WHAT TO WORK ON —
Somewhere below is a line with "match number_of (property" and, later, a line with "error (storage_download env path) <> None."; repeat those two lines and all the lines between them, exactly as they are.

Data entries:
-- -- --
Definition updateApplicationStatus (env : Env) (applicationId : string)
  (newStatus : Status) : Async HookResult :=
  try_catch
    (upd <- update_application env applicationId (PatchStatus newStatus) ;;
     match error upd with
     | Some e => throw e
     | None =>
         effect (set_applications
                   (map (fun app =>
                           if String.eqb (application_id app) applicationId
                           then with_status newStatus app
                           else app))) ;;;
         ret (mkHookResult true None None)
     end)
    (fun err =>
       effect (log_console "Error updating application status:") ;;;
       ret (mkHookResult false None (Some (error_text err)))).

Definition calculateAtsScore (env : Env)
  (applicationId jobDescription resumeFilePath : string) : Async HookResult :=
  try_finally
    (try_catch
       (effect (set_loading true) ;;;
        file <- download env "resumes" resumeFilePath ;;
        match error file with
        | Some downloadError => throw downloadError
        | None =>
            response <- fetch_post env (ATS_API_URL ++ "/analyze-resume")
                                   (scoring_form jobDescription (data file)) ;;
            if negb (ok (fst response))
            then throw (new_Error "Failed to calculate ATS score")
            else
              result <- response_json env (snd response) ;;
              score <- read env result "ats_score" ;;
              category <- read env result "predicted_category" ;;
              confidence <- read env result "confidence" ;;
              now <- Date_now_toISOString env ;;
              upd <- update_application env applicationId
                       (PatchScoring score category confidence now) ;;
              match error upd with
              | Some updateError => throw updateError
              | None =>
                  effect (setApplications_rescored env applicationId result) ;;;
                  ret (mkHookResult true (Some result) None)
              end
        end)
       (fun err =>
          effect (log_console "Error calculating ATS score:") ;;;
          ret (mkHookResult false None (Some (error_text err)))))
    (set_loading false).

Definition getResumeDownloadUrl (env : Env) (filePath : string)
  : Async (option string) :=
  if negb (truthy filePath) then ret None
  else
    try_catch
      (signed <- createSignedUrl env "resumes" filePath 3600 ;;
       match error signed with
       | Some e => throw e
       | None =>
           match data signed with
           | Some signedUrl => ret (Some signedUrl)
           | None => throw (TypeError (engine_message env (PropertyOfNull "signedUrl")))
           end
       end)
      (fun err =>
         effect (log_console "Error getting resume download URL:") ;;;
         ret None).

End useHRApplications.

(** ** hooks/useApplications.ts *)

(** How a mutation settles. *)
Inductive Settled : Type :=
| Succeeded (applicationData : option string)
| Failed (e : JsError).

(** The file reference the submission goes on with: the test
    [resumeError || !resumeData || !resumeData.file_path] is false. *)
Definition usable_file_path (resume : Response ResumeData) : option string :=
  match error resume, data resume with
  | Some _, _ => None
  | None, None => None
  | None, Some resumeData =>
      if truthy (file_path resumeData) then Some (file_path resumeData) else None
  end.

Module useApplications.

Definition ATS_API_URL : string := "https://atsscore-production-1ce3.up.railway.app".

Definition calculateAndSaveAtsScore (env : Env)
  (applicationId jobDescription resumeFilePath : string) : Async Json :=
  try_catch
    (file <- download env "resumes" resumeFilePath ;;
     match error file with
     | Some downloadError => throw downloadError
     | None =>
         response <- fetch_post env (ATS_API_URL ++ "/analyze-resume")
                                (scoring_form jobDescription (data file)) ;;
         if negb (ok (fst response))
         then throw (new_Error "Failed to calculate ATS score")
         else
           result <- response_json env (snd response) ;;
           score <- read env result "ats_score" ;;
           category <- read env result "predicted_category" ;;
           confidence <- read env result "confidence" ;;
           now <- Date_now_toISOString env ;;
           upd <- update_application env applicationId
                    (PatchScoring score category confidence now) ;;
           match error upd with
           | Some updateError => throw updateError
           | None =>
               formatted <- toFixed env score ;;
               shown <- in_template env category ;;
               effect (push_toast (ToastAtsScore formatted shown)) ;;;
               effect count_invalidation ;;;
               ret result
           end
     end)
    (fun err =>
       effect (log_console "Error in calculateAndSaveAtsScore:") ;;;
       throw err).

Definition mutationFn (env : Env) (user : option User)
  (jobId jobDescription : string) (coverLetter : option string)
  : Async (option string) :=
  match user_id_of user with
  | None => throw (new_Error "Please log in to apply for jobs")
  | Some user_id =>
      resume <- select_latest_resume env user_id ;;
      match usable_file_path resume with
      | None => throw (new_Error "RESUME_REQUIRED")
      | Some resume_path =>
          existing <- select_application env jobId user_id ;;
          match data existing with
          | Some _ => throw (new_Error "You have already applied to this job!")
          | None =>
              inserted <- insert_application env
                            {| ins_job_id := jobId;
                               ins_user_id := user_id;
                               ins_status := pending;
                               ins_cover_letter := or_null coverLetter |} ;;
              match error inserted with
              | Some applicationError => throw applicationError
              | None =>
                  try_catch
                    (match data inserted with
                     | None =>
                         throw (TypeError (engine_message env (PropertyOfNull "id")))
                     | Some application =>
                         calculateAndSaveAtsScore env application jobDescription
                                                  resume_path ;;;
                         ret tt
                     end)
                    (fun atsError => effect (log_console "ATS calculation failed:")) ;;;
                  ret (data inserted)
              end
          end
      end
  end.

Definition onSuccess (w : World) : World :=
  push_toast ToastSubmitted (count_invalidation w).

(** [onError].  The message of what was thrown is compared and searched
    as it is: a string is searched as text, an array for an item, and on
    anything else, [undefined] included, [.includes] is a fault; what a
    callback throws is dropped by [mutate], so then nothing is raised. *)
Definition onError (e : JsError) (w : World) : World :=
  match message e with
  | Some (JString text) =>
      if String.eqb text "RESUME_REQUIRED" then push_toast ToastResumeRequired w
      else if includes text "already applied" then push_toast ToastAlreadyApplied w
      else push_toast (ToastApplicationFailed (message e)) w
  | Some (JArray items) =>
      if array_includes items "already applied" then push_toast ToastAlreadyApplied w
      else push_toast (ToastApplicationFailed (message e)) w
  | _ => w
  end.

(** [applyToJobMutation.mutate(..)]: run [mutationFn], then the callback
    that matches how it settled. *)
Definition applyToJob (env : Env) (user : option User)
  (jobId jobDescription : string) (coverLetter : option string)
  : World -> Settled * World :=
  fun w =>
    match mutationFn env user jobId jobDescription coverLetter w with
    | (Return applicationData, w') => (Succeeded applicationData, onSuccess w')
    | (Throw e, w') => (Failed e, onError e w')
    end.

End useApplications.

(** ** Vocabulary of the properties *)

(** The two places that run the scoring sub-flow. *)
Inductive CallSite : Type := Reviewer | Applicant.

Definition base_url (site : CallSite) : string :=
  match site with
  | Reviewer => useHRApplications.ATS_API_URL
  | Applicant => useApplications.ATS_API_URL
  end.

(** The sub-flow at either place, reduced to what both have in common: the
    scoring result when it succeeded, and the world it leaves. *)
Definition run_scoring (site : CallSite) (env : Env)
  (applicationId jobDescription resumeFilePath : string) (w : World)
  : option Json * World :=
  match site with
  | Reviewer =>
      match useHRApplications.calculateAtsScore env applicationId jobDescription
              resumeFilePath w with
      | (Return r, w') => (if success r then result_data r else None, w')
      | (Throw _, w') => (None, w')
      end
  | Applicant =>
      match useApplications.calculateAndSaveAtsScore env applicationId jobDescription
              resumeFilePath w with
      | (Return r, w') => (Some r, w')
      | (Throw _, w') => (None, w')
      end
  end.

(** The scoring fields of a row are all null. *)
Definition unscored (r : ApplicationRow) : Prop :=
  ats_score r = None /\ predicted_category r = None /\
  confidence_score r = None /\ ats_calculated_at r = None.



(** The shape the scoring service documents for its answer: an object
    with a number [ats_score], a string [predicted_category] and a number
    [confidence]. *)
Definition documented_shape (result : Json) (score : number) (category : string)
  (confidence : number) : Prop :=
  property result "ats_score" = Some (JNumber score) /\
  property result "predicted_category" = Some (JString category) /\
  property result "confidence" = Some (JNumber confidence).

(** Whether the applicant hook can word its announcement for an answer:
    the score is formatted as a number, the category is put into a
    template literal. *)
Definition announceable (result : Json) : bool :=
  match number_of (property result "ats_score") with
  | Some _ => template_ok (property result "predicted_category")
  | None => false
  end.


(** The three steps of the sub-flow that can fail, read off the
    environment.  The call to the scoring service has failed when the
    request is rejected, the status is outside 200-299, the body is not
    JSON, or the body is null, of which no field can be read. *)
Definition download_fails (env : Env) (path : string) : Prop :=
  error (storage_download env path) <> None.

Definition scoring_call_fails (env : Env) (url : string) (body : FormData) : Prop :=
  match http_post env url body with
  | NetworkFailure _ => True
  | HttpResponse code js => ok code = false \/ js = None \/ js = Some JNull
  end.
-- -- --
REPLY —
  match number_of (property result "ats_score") with
  | Some _ => template_ok (property result "predicted_category")
  | None => false
  end.


(** The three steps of the sub-flow that can fail, read off the
    environment.  The call to the scoring service has failed when the
    request is rejected, the status is outside 200-299, the body is not
    JSON, or the body is null, of which no field can be read. *)
Definition download_fails (env : Env) (path : string) : Prop :=
  error (storage_download env path) <> None.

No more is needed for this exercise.